Part two of Locavore brings us into the city, where, following her visits to local farms, Elton picks up a head of lettuce at her local grocer and instantly knows “every single link in this food chain” (112) – the farm where it was grown, who grew it, and how it was transported to the city. Nevertheless, Elton dreams of “a city that helps to feed itself” (121). The beginnings of this dream are taking root not just through urban farms like those she explores in the book, but also through small-scale initiatives such as community gardens, food-producing green roofs, city greenhouses, and backyard chicken coops. Elton also responds to another critique of the local food movement: the higher price of local and organic food makes for a two-tiered food system where good quality food is accessible only to the wealthy few.
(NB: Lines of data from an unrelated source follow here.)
(* ===== verification/P2pDriverProps.v ===== *)
(** * The network driver: exchange accounting, answers, authorization, drain *)

From stdpp Require Import base gmap list strings fin_maps sorting.
From S2P Require Import Prelude Types Wire Samples ErrorText ProofId StoreRecord ConfigTypes.
From S2P Require Import P2pTypes P2pAvailability P2pBehaviour P2pDriver.

Section props.
Context `{Multiaddrs, SwarmTypes, Hex, Formatting, Sha256, ProstVarint}.
Context `{Message AvailabilityMessage, Message WireProof} (world : SwarmWorld).

(** ** Views of the logs *)

(** The proof request an event ends, its identifier, and the proof it brings. *)
Definition terminal (e : DriverEvent) : option (ProofRequestId * bytes * option Proof_) :=
  match e with
  | ProofReceived rid _ id p => Some (rid, as_bytes id, Some p)
  | ProofNotFound rid _ id | ProofRequestFailed rid _ id _ => Some (rid, as_bytes id, None)
  | _ => None
  end.
Definition ended (n : DNet) : list (ProofRequestId * bytes * option Proof_) :=
  omap terminal (emitted n).

(** The requests sent, the responses sent, the answers to drain commands. *)
Definition sent_request (a : Action) : option bytes :=
  match a with ActSendRequest _ r => Some (gpr_verification_id r) | _ => None end.
Definition answered (a : Action) : option (ResponseChannel * GetProofResponse) :=
  match a with ActSendResponse c r => Some (c, r) | _ => None end.
Definition drain_reply (a : Action) : option (Result unit) :=
  match a with ActDrainReply r => Some r | _ => None end.

(** Requests are numbered from 1 in the order they are sent. *)
Definition issued (l : list Action) : list (ProofRequestId * bytes) :=
  imap (fun i b => (mkProofRequestId (Z.of_nat i + 1), b)) (omap sent_request l).
(** A query was sent: the retrieval waits for it with a timer. *)
Lemma working_query id st w q d delay :
  working id st w ->
  let st1 := with_query (Some q) (with_deadlines (Some d) (transfer_deadline st) st) in
  let st2 := bump_timer (bump_round st1) in
  keeps w (set_wakes (wakes w ++ [(mkWake id (timer_generation st2), delay)])
    (put_state_of id st2 (put_state_of id st1 w))).
Proof.
  intros [I L Q Ac F R] st1 st2. split; [|done].
  eapply (slots_put (Some id) None w _ id st st2); try done.
  - simpl. by rewrite insert_insert_eq.
  - intros e He. simpl. apply elem_of_app. by left.
  - intros id' Hne _. congruence.
  - assert (live (set_wakes (wakes w ++ [(mkWake id (timer_generation st2), delay)])
      (put_state_of id st2 (put_state_of id st1 w))) id st2) as Hl.
    { exists delay. simpl. apply elem_of_app. right. by apply list_elem_of_singleton. }
    split; simpl; [by rewrite F|by rewrite Q|done|auto].
Qed.

Lemma search_providers_spec id st w :
  working id st w -> wpw (search_providers world id) (fun _ => keeps w) w.
Proof.
  intros Wo. pose proof Wo as [I L Q Ac F R]. unfold search_providers. wstep. rewrite L. simpl.
  destruct (query st) as [q|] eqn:Eq; simpl.
  { wstep. split; [|done]. destruct I as [C Hs]. split; [done|]. intros id' st' Hl'.
    pose proof (Hs _ _ L) as [O1 O2 O3 O4]. destruct (decide (id' = id)) as [->|Hne].
    - simplify_eq. split; try done. intros _ _. right; right. by apply O3; rewrite Eq.
    - eapply st_ok_mono; [by apply Hs|congruence|done|done]. }
  wstep; [wstep; by eapply working_stop|].
  wstep. destruct (world_query world i) as [qid|e]; [|destruct e; wstep; by eapply working_stop].
  wstep. rewrite L. apply wpw_bind, wpw_bind.
  assert (forall d, wpw (update (put_state_of id (with_query (Some qid)
      (with_deadlines (Some d) (transfer_deadline st) st))))
    (fun _ w' => wpw (schedule_retry world id) (fun _ => keeps w) w') w) as Hd.
  { intros d. wstep. unfold schedule_retry. wstep. simpl. rewrite lookup_insert_eq. simpl.
    destruct (active_deadline _) as [d'|] eqn:Ed.
    - do 3 wstep. exact (working_query id st w qid d _ Wo).
    - unfold active_deadline in Ed. simpl in Ed. by destruct (transfer_deadline st). }
  destruct (discovery_deadline st); [wstep; apply Hd|wstep; wstep; apply Hd].
Qed.
(** A request was sent: the retrieval holds a slot. *)
Lemma working_request id st w d r p :
  working id st w ->
  let st' := with_active (Some (r, p)) (bump_timer (with_query None
    (with_deadlines (discovery_deadline st) (Some d) st))) in
  keeps w (set_active_retrievals (active_retrievals w + 1) (put_state_of id st' w)).
Proof.
  intros [[[C1 C2 C3] Hs] L Q Ac F R] st'. split; [|done].
  assert (id ∉ actives (retrievals w)) as Hna by (eapply not_active; [done|by rewrite Ac]).
  split; [split; simpl|].
  - rewrite actives_insert. simpl. rewrite size_union by set_solver. rewrite size_singleton. lia.
  - lia.
  - done.
  - intros id' st0. simpl. rewrite lookup_insert. case_decide as Hd.
    + subst. intros [= <-]. split; simpl; [by rewrite F|by rewrite Q|done|auto].
    + intros Hl'. eapply st_ok_mono; [by apply Hs|congruence|done|done].
Qed.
A central part of the local food movement, according to Elton, is the commitment to create “a new food system for all incomes levels, both here in Canada and in the less developed countries in the global south” (159). She introduces the reader to several not-for-profit community organizations whose mandates are to bring good-quality, nutritious food to low-income neighbourhoods.

A persistent challenge that Elton confronts in Locavore is how to make people who don’t already care about a new local food system, care. She begins to scratch the surface of this dilemma when she explores food culture in Quebec – renowned for its “patrimoine gastronomique,” its celebration of “terroir.” We need a cultural shift, Elton suggests, towards “a gastronomy of place” (207). Perhaps Locavore itself is one important step towards fostering this spirit in a greater number of Canadians. However, despite Elton’s efforts, the question lingers as to what is required for this cultural shift to take place.

Another question arises from the division of the book itself into farm and city. I found myself wishing that Elton had travelled to rural and northern areas of the country and that her editors had given her one hundred more pages to paint a fuller picture of local food in Canada. For example, Elton only mentions the traditional food practices of Indigenous peoples at the very end of the book and seems to suggest that these practices have been largely lost and are only now being regained. While this is the challenging reality for some, subsistence hunting and gathering remains a hugely significant source of cultural, economic, environmental, and food security in many Indigenous communities across Canada. In the Northwest Territories, where I live, my kitchen is as likely to be stocked with moose meat, caribou, bison, Great Slave whitefish, and northern cranberries as it is with BC tomatoes and salad greens from California. Elton writes, “the answer to a sustainable food system lies in thousands of smaller answers” (138). While she describes many of these smaller answers in Locavore, I hope that she will soon bring us another book to compliment this one – a book that brings her beyond the city and beyond the farm to document the many other smaller answers that contribute to sustainable foodsheds in Canada. For now, Locavore has left me not only looking ahead to next summer’s garden, but also thinking of ways I can grow food this winter using full-spectrum lights and a bit of gumption. And maybe, just maybe, how I might one day organize a cooperative backyard chicken coop.